He strolled through campus in Ray-Bans, snapping selfies with students, high-fiving those with familiar faces. It was the first day of school at Northeastern University, and Joseph Aoun was doing his thing.
The university president, a whirlwind of energy, wasn’t just showing off on the first day, either. He does this all the time.
Some college leaders are pensive figures who are seldom seen on campus. Aoun is not one of them; he seems to feed off the interaction.
For an hour between meetings last week, Aoun whizzed around campus, spinning, selfie-ing, oscillating between the role of parent, friend, and celebrity.
“How often do you call your parents? Every day? FaceTime?” he asked one student. “What’s that you’re drinking?” he asked another. “Where did you do your co-op?” he continued.
At the State House, the young woman replied, with the governor.
“Should I call you governor now?” Aoun wanted to know. “I’ll call you governor.”
Then in a flash, he was gone.
Aoun, who has led the college for nine years, said he interacts with students so they will feel comfortable talking not only with him but with anyone on campus.
“You get to know what they’re interested in, what’s working for them, what’s not working for them, and they get to know you and then they feel like they can send you tweets, messages, et cetera,” he said. “And it’s fun.”

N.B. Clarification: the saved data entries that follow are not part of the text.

(** A confirmation run alone either leaves the stores as they are or
    settles the pending payment of its reference. *)
Lemma confirm_payment_db (self : RaffleBot) (query : CallbackQuery) (user_id : Z)
    (reference : string) (w : World) :
  unique_references w ->
  let w' := fst (run E (confirm_payment E self query user_id reference) w) in
  db w' = db w
  \/ exists p numbers w1,
       In p (pending_payments (db w)) /\ p_reference p = reference /\
       resolved E query user_id p numbers w w1 /\ db w' = db w1.
Proof.
  intros Hu. cbv zeta.
  assert (Hquiet : quiet_from reference w (confirm_payment E self query user_id reference w) ->
                   db (fst (run E (confirm_payment E self query user_id reference) w)) = db w).
  { intros Hq. apply (run_res_quiet E) in Hq. now apply obs_db in Hq. }
  destruct (snd (verify_payment E (VStr reference) w)) as [[|]|e] eqn:Hv.
  2,3: left; apply Hquiet, confirm_payment_unverified; rewrite Hv; discriminate.
  destruct (in_dec string_dec reference (map p_reference (pending_payments (db w))))
    as [Hin|Hn].
  2: left; apply Hquiet; now apply confirm_payment_absent.
  apply in_map_iff in Hin. destruct Hin as [p [Hp Hin]]. subst reference.
  destruct (Z_lt_dec (p_ticket_count p) 1) as [Hlow|Hpos].
  { left. apply Hquiet. apply confirm_payment_refused; auto. }
  destruct (Z_lt_dec (Z.of_nat (List.length (available_numbers w))) (p_ticket_count p))
    as [Hshort|Henough].
  { left. apply Hquiet. apply confirm_payment_refused; auto. }
  right.
  destruct (confirm_payment_resolves E self query user_id p w Hu Hin Hv)
    as [numbers [w1 [Hres [Hdb _]]]]; [lia|].
  exists p, numbers, w1. auto.
Qed.

(** The tickets a confirmation writes: as many as the record asks for, all
    for the caller and the reference. *)
Lemma confirm_payment_tickets (self : RaffleBot) (query : CallbackQuery) (user_id : Z)
    (p : PendingPayment) (w : World) :
  unique_references w -> In p (pending_payments (db w)) ->
  snd (verify_payment E (VStr (p_reference p)) w) = Ok true ->
  1 <= p_ticket_count p <= Z.of_nat (List.length (available_numbers w)) ->
  exists new,
    let w' := fst (run E (confirm_payment E self query user_id (p_reference p)) w) in
    tickets (db w') = tickets (db w) ++ new /\
    Z.of_nat (List.length new) = p_ticket_count p /\
    Forall (fun t => t_user_id t = VInt user_id
                     /\ payment_reference t = VStr (p_reference p)) new /\
    pending_payments (db w') = delete_one (VStr (p_reference p)) (pending_payments (db w)).
Proof.
  intros Hu Hin Hv Hk.
  destruct (confirm_payment_resolves E self query user_id p w Hu Hin Hv Hk)
    as [numbers [w1 [Hres [Hdb _]]]].
  destruct Hres as [Hlen [_ [_ [Ht [Hp _]]]]].
  exists (map (ticket_document E (VInt user_id) (VStr (p_reference p))) numbers).
  cbv zeta. rewrite Hdb, Ht, Hp, length_map. repeat split; try assumption.
  apply Forall_forall. intros t Hin'. apply in_map_iff in Hin'.
  destruct Hin' as [n [<- _]]. now split.
Qed.

(** The supply left is at least the thousand minus the tickets sold. *)
Lemma available_numbers_length (w : World) :
  (1000 - List.length (tickets (db w)) <= List.length (available_numbers w))%nat.
Proof.
  unfold available_numbers.
  set (existing := map ticket_number (tickets (db w))).
  set (free := fun n => negb (existsb (Z.eqb n) existing)).
  pose proof (filter_length free (py_range 1 1001)) as Hsplit.
  rewrite py_range_length in Hsplit.
  assert (Htaken : (List.length (filter (fun n => negb (free n)) (py_range 1 1001))
                    <= List.length existing)%nat).
  { apply NoDup_incl_length; [apply NoDup_filter, NoDup_py_range|].
    intros n Hn. apply filter_In in Hn. destruct Hn as [_ Hn].
    unfold free in Hn. rewrite negb_involutive in Hn.
    apply existsb_exists in Hn. destruct Hn as [m [Hm Heq]].
    apply Z.eqb_eq in Heq. now subst m. }
  subst existing. rewrite length_map in Htaken.
  change (Z.to_nat (1001 - 1)) with 1000%nat in Hsplit. lia.
Qed.

Lemma delete_one_other (r : string) (q : PendingPayment) (ps : list PendingPayment) :
  In q ps -> p_reference q <> r -> In q (delete_one (VStr r) ps).
Proof.
  intros Hin Hne. induction ps as [|x ps IH]; [destruct Hin|]. cbn [delete_one value_eqb].
  destruct (String.eqb_spec (p_reference x) r) as [Heq|Hx].
  - destruct Hin as [->|Hin]; [congruence|assumption].
  - destruct Hin as [->|Hin]; [now left|right; now apply IH].
Qed.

The president stopped on the sidewalk, on the crosswalk, and sometimes didn’t stop at all, opting for a walk-and-talk in French or Arabic. “Xiexie,” he said, Mandarin Chinese for thank-you.
“I was like dude, what are you doing? That’s so cool, though,” said Brian Alba, a junior from New Jersey and a rare student who said he hadn’t known what the president looked like until the in-person encounter.

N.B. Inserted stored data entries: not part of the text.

(** * Semian::Simple::SlidingWindow: the shared-memory sliding window

    A shallow embedding of [ext/semian/sliding_window.c] and the
    properties of its circular buffer.

    The C functions become computations in a small monad [M] over the
    machine state (the shared record and the semaphore).  A computation
    ends in one of four ways: it returns, it leaves through [rb_raise]
    (a non-local exit that keeps the state as it is at that point), it
    waits for ever on the semaphore, or it runs into behaviour that C
    leaves undefined (division by zero, signed overflow, an array index
    outside the array, the conversion of a [double] that does not fit an
    [int]). *)

From Stdlib Require Import ZArith Lia.
From stdpp Require Import base numbers list strings pretty.

Local Open Scope Z_scope.

(** ** C integers *)

Definition INT_MIN : Z := -2147483648.
Definition INT_MAX : Z := 2147483647.

Definition in_int (z : Z) : bool := (INT_MIN <=? z) && (z <=? INT_MAX).

(** What C leaves undefined and this file keeps track of. *)
Inductive undefined_behaviour : Type :=
| DivisionByZero
| SignedOverflow
| OutOfBounds (index : Z)
| FloatToInt.   (* (int) of a double whose integral part is no int *)

(** A C [double]: a finite one is [mantissa * 2 ^ exponent]. *)
Inductive double : Type :=
| Finite (mantissa exponent : Z)
| Infinite (negative : bool)
| NaN.

(** The integral part of a [double], which a conversion to an integer
    type keeps: the fraction is discarded, towards zero. *)
Definition truncate (d : double) : option Z :=
  match d with
  | Finite m e => Some (if 0 <=? e then m * 2 ^ e else Z.quot m (2 ^ (- e)))
  | _ => None
  end.

(** [(int) d] *)
Definition int_of_double (d : double) : option Z :=
  match truncate d with
  | Some z => if in_int z then Some z else None
  | None => None
  end.

(** ** Ruby values and exceptions *)

Inductive exception : Type :=
| rb_eArgError (msg : string)
| rb_eRangeError
| rb_eTypeError
| rb_eLocalJumpError
| rb_eStandardError.

(** What [to_int] does on a value that has this method and is neither an
    Integer nor a Float: it gives an Integer or raises (a result that is
    no Integer is a TypeError).  [to_int] is taken to leave the window
    alone. *)
Inductive to_int_result : Type :=
| Gives (z : Z)
| Fails (e : exception).

Inductive VALUE : Type :=
| Qnil
| Qfalse
| Qtrue
| Integer (z : Z)
| Object                                (* a value without [to_int], such as [Object.new] *)
| Float (d : double)
| Convertible (to_int : to_int_result). (* any other value with [to_int] *)

(** [RTEST]: everything but [nil] and [false] is true. *)
Definition RTEST (v : VALUE) : bool :=
  match v with
  | Qnil | Qfalse => false
  | _ => true
  end.

Definition RB_INT2NUM (i : Z) : VALUE := Integer i.

(** What a block does with the value it is given: it returns a value or
    raises. *)
Inductive yielded : Type :=
| Returns (y : VALUE)
| Throws (e : exception).

Definition block : Type := VALUE → yielded.

(** ** The shared record and the machine state *)

(** [semian_simple_sliding_window_shared_t]; the fields carry a prefix
    because [length] and [end] are taken. *)
Record semian_simple_sliding_window_shared_t : Type := {
  w_max_size : Z;
  w_length : Z;
  w_start : Z;
  w_end : Z;
  w_data : list Z;
}.

Abbreviation shared_t := semian_simple_sliding_window_shared_t.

For the most part, Aoun didn’t need to introduce himself. As he approached, most students smiled, straightened their posture, shook hands. One young man’s eyes widened, he whispered to his two friends, and they turned silently, watching Aoun roll past.

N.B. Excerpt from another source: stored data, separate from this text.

(** * Higher-order function utilities of [functions-tasks.js]

    A shallow embedding of the closures exported by
    [src/functions-tasks.js] and the properties of its wrappers
    ([getPolynom], [memoize], [retry], [logger],
    [partialUsingArguments], [getIdGeneratorFunction]).

    Modelling conventions.
    - The values that the wrappers hand on without computing with them
      are the inductive [Val]; a number among them is an integer.  The
      two functions that compute with numbers, [getPolynom] and
      [getIdGeneratorFunction], work on binary64 numbers with the
      rounding, overflow and [NaN] of the language.
    - A JavaScript function passed in by the caller is a [JSFun]: a name
      and a behaviour that, from an argument list and the caller-visible
      world [W], either returns a value or throws one, and leaves a new
      world.  The world is abstract: it stands for every piece of state
      the callbacks can reach.  The variables captured by a wrapper are
      not part of it, so callbacks cannot touch them and do not call the
      wrapper that is running them.
    - A wrapper runs in a state-and-exception monad over a [Machine]: its
      captured variables, the world, and the trace of the calls it has
      made to the functions it was given. *)

From Stdlib Require Import ZArith String Ascii List Lia DecimalString SpecFloat.
From stdpp Require Import base list strings gmap.
From Equations Require Import Equations.

Local Open Scope Z_scope.

(** ** Values, outcomes, functions *)

Inductive Val : Type :=
| VUndefined
| VNull
| VBool (b : bool)
| VNum (n : Z)
| VStr (s : string)
| VRef (l : nat).

(** JavaScript's ToBoolean on the values above (an object reference is
    always truthy). *)
Definition truthy (v : Val) : bool :=
  match v with
  | VUndefined | VNull => false
  | VBool b => b
  | VNum n => negb (n =? 0)
  | VStr s => negb (String.eqb s EmptyString)
  | VRef _ => true
  end.

Inductive Outcome (A : Type) : Type :=
| Returns (a : A)
| Throws (e : Val).
Arguments Returns {A} a.
Arguments Throws {A} e.

Record JSFun (W : Type) : Type := {
  fn_name : string;
  fn_call : list Val -> W -> Outcome Val * W
}.
Arguments fn_name {W} _.
Arguments fn_call {W} _ _ _.

(** ** Machine state and the wrapper monad *)

Inductive Callee : Type := CFunc | CLog.

#[global] Instance Callee_eq_dec : EqDecision Callee.
Proof. solve_decision. Defined.

Inductive Event : Type :=
| Called (who : Callee) (args : list Val).

Definition callee (ev : Event) : Callee :=
  match ev with Called who _ => who end.

(** How many calls to [who] a trace records. *)
Definition calls_to (who : Callee) (tr : list Event) : nat :=
  length (filter (fun ev => callee ev = who) tr).

Record Machine (L W : Type) : Type := {
  locals : L;
  world : W;
  trace : list Event
}.
Arguments locals {L W} _.
Arguments world {L W} _.
Arguments trace {L W} _.

Definition Eff (S A : Type) : Type := S -> Outcome A * S.

Definition ret {S A : Type} (a : A) : Eff S A := fun s => (Returns a, s).

Definition throw {S A : Type} (e : Val) : Eff S A := fun s => (Throws e, s).

Definition bind {S A B : Type} (m : Eff S A) (k : A -> Eff S B) : Eff S B :=
  fun s =>
    match m s with
    | (Returns a, s') => k a s'
    | (Throws e, s') => (Throws e, s')
    end.

Declare Scope eff_scope.
Delimit Scope eff_scope with eff.
Notation "'let!' x ':=' m 'in' k" := (bind m (fun x => k))
  (at level 10, x name, m at level 100, k at level 200) : eff_scope.
Notation "m ';;' k" := (bind m (fun _ => k))
  (at level 100, k at level 200, right associativity) : eff_scope.
Local Open Scope eff_scope.

Section Machines.
Context {L W : Type}.

Definition get_locals : Eff (Machine L W) L :=
  fun m => (Returns (locals m), m).

Definition set_locals (l : L) : Eff (Machine L W) unit :=
  fun m => (Returns tt, {| locals := l; world := world m; trace := trace m |}).

(** Calling a function the wrapper was given: the call is recorded, then
    the function runs on the world. *)
Definition invoke (who : Callee) (f : JSFun W) (args : list Val)
  : Eff (Machine L W) Val :=
  fun m =>
    let (r, w') := fn_call f args (world m) in
    (r, {| locals := locals m; world := w';
           trace := trace m ++ [Called who args] |}).

(** A closure: the initial value of its captured variables and the
    code of its body. *)
Record Closure : Type := {
  env : L;
  call : list Val -> Eff (Machine L W) Val
}.

(** The machine in which a freshly built closure starts. *)
Definition boot (c : Closure) (w : W) : Machine L W :=
  {| locals := env c; world := w; trace := [] |}.

(** Successive invocations of one closure, one per argument list. *)
Fixpoint invocations (c : Closure) (argss : list (list Val)) (m : Machine L W)
  : list (Outcome Val) * Machine L W :=
  match argss with
  | [] => ([], m)
  | args :: rest =>
      let (r, m1) := call c args m in
      let (rs, m2) := invocations c rest m1 in
      (r :: rs, m2)
  end.

End Machines.
Arguments Closure : clear implicits.

(** ** memoize *)

Record MemoCell : Type := {
  cachedResult : Val;
  isCached : bool
}.

Section Memoize.
Context {W : Type}.

Definition assign_cachedResult (v : Val) : Eff (Machine MemoCell W) unit :=
  fun m => set_locals {| cachedResult := v; isCached := isCached (locals m) |} m.

Definition assign_isCached (b : bool) : Eff (Machine MemoCell W) unit :=
  fun m => set_locals {| cachedResult := cachedResult (locals m); isCached := b |} m.

Definition memoize (func : JSFun W) : Closure MemoCell W :=
  {| env := {| cachedResult := VUndefined; isCached := false |};
     call := fun _ =>
       let! c := get_locals in
       (if negb (isCached c) then
          let! v := invoke CFunc func [] in
          assign_cachedResult v ;;
          assign_isCached true
        else ret tt) ;;
       let! c := get_locals in
       ret (cachedResult c) |}.
End Memoize.

(** ** retry *)

Section Retry.
Context {W : Type}.

(** The [for] loop of the wrapper: [i] is the loop counter and
    [lastError] the variable of that name.  [return func()] inside
    [try] leaves the wrapper with the value; the [catch] clause stores
    the error and the loop goes on with [i + 1]. *)
Equations retry_loop (func : JSFun W) (attempts i : Z) (lastError : Val)
  (m : Machine unit W) : Outcome Val * Machine unit W
  by wf (Z.to_nat (attempts - i)) lt :=
retry_loop func attempts i lastError m with Z_lt_dec i attempts := {
  | left _ with invoke CFunc func [] m := {
      | (Returns v, m') => (Returns v, m')
      | (Throws error, m') => retry_loop func attempts (i + 1) error m' };
  | right _ => throw lastError m }.
Next Obligation. lia. Qed.

Definition retry (func : JSFun W) (attempts : Z) : Closure unit W :=
  {| env := tt;
     call := fun _ => retry_loop func attempts 0 VUndefined |}.
End Retry.

(** ** logger *)

(** [Array.prototype.map] with a callback that has effects: elements are
    visited from left to right and the first exception ends the walk. *)
Fixpoint map_eff {S A B : Type} (f : A -> Eff S B) (l : list A) : Eff S (list B) :=
  match l with
  | [] => ret []
  | a :: rest =>
      let! b := f a in
      let! bs := map_eff f rest in
      ret (b :: bs)
  end.

(** [Array.prototype.join] on an array whose elements are strings or
    [undefined] ([None]): an [undefined] element contributes the empty
    string. *)
Fixpoint join (sep : string) (l : list (option string)) : string :=
  match l with
  | [] => EmptyString
  | [x] => default EmptyString x
  | x :: rest => default EmptyString x +:+ sep +:+ join sep rest
  end.

Section Logger.
Context {W : Type}.

(** [JSON.stringify] is a built-in of the language, not code of the
    module: it is a parameter.  It reads the world (an object argument is
    serialized from its current contents), yields a string or
    [undefined], may throw, and may run user code ([toJSON]). *)
Variable JSON_stringify : Val -> W -> Outcome (option string) * W.

Definition stringify (arg : Val) : Eff (Machine unit W) (option string) :=
  fun m =>
    let (r, w') := JSON_stringify arg (world m) in
    (r, {| locals := locals m; world := w'; trace := trace m |}).

Definition logger (func logFunc : JSFun W) : Closure unit W :=
  {| env := tt;
     call := fun args =>
       let funcName := fn_name func in
       let! strs := map_eff stringify args in
       let argsString := join "," strs in
       invoke CLog logFunc [VStr (funcName +:+ "(" +:+ argsString +:+ ") starts")] ;;
       let! result := invoke CFunc func args in
       invoke CLog logFunc [VStr (funcName +:+ "(" +:+ argsString +:+ ") ends")] ;;
       ret result |}.
End Logger.

(** ** partialUsingArguments *)

Definition partialUsingArguments {W : Type} (fn : JSFun W) (args1 : list Val)
  : Closure unit W :=
  {| env := tt;
     call := fun args2 => invoke CFunc fn (args1 ++ args2) |}.

(** ** Numbers *)

(** The numbers of the language are binary64 floating-point numbers:
    [spec_float] of the standard library with 53 bits of precision and
    the infinities at exponent 1024.  [add64] and [mul64] are the [+] and
    [*] of the language on numbers. *)
Definition add64 : spec_float -> spec_float -> spec_float := SFadd 53 1024.

Definition mul64 : spec_float -> spec_float -> spec_float := SFmul 53 1024.

(** The number an integer literal [z] denotes: the binary64 number
    nearest to [z], ties to even. *)
Definition of_Z (z : Z) : spec_float := binary_normalize 53 1024 z 0 false.

(** [base ** power] for an exponent that is a natural number.  Exponent
    zero gives [1] for every base, [NaN] included; the cases of a [NaN],
    infinite or zero base are those the language specification lists.
    For a finite base other than zero the specification leaves the result
    to the implementation; here it is the exact power rounded to the
    nearest binary64 number, which is the exact power whenever that is a
    binary64 number. *)
Definition exponentiate (base : spec_float) (power : nat) : spec_float :=
  match power with
  | O => of_Z 1
  | S _ =>
      match base with
      | S754_nan => S754_nan
      | S754_infinity s => S754_infinity (s && Nat.odd power)
      | S754_zero s => S754_zero (s && Nat.odd power)
      | S754_finite s m e =>
          binary_round 53 1024 (s && Nat.odd power)
            (Pos.pow m (Pos.of_nat power)) (e * Z.of_nat power)
      end
  end.

(** The integer a number is, when it is one. *)
Definition int_value (f : spec_float) : option Z :=
  match f with
  | S754_zero _ => Some 0
  | S754_finite s m e =>
      if 0 <=? e then Some (cond_Zopp s (Zpos m * 2 ^ e))
      else if Zpos m mod 2 ^ (- e) =? 0 then Some (cond_Zopp s (Zpos m / 2 ^ (- e)))
      else None
  | _ => None
  end.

Many lifted their iPhones and snapped pictures.
“Oh my God, it’s so cute!” exclaimed Elena Beaulieu, 19, a sophomore from Los Altos, Calif., looking at a fresh selfie with Aoun. “I’m probably going to Insta that.”
Aoun came close to tightrope walking with three students who were demonstrating their balancing skills on a slackline strung between two trees outside Shillman Hall.
Graduate student Kervin Leonidas told Aoun he wrote a paper about the president’s good leadership and got an A.
“Want my job?” Aoun joked.
Aoun cajoled another student into exploring a booth offering financial planning services (“Let’s hear the pitch!”). Less than a minute later, he was playing cornhole.
“He does meetings this way, too,” said Michael Armini, the vice president for external affairs, who trailed Aoun but didn’t try to keep up. “He gets in the zone.”